Search the data below for the string "arraySet" and copy all lines where it shows up.
START EXTRACTED MATERIAL
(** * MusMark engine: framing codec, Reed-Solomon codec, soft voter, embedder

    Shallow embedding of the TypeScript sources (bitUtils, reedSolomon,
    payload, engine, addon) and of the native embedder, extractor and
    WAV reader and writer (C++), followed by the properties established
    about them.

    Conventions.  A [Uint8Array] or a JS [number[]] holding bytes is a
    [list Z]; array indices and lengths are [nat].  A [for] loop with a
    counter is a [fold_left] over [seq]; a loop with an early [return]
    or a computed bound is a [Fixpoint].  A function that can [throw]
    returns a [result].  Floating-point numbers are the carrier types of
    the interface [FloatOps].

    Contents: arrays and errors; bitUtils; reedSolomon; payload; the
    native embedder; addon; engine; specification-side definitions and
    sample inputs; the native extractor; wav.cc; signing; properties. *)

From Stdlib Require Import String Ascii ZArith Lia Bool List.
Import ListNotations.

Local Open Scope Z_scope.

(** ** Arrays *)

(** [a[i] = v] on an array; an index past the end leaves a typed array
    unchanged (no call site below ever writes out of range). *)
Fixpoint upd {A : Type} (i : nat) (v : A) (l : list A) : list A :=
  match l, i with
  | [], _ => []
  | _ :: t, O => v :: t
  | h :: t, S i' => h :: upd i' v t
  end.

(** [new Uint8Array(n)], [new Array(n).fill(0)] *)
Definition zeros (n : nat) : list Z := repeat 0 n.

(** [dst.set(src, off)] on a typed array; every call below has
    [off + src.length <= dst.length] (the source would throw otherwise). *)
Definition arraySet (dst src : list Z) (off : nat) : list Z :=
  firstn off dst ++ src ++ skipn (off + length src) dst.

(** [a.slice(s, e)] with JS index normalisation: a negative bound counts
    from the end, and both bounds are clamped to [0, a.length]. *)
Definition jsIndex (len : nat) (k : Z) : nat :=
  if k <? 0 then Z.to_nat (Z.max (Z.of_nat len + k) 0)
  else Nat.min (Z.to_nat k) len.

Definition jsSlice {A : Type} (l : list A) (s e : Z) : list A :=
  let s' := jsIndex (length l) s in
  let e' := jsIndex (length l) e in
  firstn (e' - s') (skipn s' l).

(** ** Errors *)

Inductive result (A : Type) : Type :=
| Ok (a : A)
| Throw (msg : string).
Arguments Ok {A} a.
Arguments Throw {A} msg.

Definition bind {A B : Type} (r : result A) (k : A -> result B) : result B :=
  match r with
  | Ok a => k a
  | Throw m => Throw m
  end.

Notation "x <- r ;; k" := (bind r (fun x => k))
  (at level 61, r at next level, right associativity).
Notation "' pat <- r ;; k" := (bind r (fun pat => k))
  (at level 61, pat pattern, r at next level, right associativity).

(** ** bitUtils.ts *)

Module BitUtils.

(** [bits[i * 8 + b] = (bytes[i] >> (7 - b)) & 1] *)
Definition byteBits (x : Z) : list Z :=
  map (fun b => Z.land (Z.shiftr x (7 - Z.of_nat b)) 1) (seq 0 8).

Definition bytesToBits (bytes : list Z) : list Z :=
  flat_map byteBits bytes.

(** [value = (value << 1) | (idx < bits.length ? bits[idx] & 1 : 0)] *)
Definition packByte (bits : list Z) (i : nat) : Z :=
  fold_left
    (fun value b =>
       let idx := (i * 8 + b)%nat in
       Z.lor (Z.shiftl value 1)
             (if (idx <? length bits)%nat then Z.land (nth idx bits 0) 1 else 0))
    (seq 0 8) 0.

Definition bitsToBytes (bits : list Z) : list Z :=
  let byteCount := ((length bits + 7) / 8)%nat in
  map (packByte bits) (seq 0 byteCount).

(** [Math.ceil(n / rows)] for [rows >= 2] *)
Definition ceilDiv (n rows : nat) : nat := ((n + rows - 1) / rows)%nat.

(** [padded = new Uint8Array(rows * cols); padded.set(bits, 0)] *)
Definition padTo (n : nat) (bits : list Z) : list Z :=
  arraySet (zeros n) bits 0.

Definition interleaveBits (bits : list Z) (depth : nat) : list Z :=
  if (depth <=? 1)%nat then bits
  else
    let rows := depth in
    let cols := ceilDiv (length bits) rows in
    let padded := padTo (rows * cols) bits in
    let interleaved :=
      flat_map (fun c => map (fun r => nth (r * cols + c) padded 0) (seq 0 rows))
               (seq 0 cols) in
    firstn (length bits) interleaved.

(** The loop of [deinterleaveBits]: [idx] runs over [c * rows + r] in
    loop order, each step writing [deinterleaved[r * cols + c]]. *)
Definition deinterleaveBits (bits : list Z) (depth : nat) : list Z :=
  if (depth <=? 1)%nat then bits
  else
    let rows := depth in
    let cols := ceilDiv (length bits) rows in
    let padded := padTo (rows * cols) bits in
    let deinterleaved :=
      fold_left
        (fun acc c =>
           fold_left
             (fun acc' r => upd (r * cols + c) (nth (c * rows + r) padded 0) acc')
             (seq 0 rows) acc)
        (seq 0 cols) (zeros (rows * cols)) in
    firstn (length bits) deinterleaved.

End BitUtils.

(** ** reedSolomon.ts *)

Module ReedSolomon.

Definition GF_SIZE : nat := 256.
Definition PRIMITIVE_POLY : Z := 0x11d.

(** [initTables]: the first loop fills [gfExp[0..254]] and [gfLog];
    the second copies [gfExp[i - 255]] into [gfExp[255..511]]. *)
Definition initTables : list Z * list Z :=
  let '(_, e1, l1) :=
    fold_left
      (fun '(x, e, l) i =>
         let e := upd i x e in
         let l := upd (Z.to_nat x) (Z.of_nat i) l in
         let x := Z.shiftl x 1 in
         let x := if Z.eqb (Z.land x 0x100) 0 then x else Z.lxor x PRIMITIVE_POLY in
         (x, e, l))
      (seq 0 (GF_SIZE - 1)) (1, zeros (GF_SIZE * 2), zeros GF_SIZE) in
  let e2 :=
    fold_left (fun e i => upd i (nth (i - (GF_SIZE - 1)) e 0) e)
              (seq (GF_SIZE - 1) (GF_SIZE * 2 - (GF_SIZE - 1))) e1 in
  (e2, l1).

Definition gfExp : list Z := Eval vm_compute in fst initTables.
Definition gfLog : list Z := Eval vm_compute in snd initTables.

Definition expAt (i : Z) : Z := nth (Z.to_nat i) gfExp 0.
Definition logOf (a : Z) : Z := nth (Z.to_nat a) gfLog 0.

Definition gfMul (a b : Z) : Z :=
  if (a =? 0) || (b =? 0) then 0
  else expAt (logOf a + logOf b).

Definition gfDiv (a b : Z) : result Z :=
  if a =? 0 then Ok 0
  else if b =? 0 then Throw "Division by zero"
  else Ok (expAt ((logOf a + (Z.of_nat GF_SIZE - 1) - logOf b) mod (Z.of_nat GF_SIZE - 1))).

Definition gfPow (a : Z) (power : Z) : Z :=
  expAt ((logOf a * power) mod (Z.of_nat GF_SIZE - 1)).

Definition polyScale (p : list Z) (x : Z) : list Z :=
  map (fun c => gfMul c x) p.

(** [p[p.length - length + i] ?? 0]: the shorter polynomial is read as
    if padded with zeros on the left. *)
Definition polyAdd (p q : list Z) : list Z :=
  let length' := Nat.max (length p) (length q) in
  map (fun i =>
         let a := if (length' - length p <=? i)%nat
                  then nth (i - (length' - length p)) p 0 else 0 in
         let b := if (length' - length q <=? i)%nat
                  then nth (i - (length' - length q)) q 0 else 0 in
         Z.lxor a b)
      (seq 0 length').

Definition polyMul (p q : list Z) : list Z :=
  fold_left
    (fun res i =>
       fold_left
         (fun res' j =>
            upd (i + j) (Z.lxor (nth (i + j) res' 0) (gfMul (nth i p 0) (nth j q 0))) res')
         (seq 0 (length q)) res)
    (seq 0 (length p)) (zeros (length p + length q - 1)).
END EXTRACTED MATERIAL
START EXTRACTED MATERIAL
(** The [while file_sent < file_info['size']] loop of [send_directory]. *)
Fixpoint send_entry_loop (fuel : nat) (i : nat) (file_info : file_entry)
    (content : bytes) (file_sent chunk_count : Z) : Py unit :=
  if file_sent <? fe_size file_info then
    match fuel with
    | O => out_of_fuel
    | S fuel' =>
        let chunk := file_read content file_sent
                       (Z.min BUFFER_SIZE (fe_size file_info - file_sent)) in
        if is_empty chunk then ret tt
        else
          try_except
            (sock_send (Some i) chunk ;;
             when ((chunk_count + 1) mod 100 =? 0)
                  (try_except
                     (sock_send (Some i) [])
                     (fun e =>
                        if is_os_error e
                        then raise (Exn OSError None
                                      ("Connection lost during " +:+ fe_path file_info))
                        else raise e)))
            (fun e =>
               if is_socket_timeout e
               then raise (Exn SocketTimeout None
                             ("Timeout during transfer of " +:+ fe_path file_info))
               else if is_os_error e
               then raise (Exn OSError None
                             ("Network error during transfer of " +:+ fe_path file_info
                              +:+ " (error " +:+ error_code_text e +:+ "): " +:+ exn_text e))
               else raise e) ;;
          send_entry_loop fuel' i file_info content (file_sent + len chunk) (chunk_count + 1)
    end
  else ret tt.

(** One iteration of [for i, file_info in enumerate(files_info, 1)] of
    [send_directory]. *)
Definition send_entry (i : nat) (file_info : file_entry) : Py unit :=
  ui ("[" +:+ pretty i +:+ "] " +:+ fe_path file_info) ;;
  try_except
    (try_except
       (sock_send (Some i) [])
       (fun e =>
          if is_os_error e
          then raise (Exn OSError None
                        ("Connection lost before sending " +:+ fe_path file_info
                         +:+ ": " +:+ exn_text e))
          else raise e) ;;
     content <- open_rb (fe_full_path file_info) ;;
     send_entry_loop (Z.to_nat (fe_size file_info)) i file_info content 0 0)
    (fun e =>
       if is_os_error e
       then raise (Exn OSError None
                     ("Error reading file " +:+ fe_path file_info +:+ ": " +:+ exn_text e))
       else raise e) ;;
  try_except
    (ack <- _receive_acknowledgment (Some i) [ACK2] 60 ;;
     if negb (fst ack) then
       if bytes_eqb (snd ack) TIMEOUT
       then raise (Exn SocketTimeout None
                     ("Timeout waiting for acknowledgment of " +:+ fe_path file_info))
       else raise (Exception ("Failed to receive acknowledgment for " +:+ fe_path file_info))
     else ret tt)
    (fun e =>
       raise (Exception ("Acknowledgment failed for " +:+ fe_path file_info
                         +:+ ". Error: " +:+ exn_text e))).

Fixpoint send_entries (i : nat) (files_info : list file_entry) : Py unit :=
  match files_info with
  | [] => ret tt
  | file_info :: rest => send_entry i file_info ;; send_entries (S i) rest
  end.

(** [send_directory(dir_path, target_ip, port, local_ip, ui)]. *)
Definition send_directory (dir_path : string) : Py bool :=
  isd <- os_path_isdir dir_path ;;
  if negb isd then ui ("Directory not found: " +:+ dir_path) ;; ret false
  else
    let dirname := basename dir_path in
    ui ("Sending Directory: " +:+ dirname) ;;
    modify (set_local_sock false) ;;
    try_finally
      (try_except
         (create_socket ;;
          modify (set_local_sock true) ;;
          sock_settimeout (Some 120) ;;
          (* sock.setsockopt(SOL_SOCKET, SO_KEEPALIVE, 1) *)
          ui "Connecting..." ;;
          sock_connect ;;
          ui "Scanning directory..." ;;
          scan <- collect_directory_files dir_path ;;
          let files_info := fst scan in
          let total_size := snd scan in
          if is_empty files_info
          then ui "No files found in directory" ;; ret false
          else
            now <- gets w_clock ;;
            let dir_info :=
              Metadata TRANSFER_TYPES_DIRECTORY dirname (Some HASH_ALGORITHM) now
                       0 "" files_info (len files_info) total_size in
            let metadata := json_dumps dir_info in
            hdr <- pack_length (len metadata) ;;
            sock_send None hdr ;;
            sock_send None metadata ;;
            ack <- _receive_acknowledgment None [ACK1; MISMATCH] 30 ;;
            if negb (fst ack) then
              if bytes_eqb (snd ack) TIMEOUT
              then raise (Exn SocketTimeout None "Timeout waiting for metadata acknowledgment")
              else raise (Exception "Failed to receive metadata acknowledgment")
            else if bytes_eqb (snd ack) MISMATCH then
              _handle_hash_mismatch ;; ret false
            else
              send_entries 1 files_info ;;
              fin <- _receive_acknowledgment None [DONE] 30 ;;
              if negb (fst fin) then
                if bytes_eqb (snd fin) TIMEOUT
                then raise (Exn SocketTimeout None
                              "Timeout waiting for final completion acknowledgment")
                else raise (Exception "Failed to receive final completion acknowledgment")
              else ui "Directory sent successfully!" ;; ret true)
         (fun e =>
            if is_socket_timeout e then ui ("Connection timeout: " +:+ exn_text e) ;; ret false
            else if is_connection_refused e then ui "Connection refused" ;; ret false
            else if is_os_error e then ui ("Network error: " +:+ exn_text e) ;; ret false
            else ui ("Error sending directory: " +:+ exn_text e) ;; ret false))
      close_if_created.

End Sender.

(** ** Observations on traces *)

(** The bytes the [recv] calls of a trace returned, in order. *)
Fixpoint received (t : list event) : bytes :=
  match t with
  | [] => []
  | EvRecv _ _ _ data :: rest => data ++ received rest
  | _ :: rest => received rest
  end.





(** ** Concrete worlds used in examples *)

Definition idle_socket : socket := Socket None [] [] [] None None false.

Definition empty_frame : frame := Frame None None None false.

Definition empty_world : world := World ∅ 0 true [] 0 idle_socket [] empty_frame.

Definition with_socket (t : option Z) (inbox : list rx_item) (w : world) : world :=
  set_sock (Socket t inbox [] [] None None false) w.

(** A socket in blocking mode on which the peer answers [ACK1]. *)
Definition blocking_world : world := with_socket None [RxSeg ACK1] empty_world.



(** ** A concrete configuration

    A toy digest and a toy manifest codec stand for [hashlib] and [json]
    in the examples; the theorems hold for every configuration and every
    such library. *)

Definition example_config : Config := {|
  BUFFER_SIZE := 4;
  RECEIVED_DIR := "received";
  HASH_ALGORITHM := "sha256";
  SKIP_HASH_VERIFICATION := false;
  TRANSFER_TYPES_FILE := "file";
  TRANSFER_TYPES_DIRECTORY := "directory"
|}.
END EXTRACTED MATERIAL
YOUR SOLUTION –
Definition arraySet (dst src : list Z) (off : nat) : list Z :=
  arraySet (zeros n) bits 0.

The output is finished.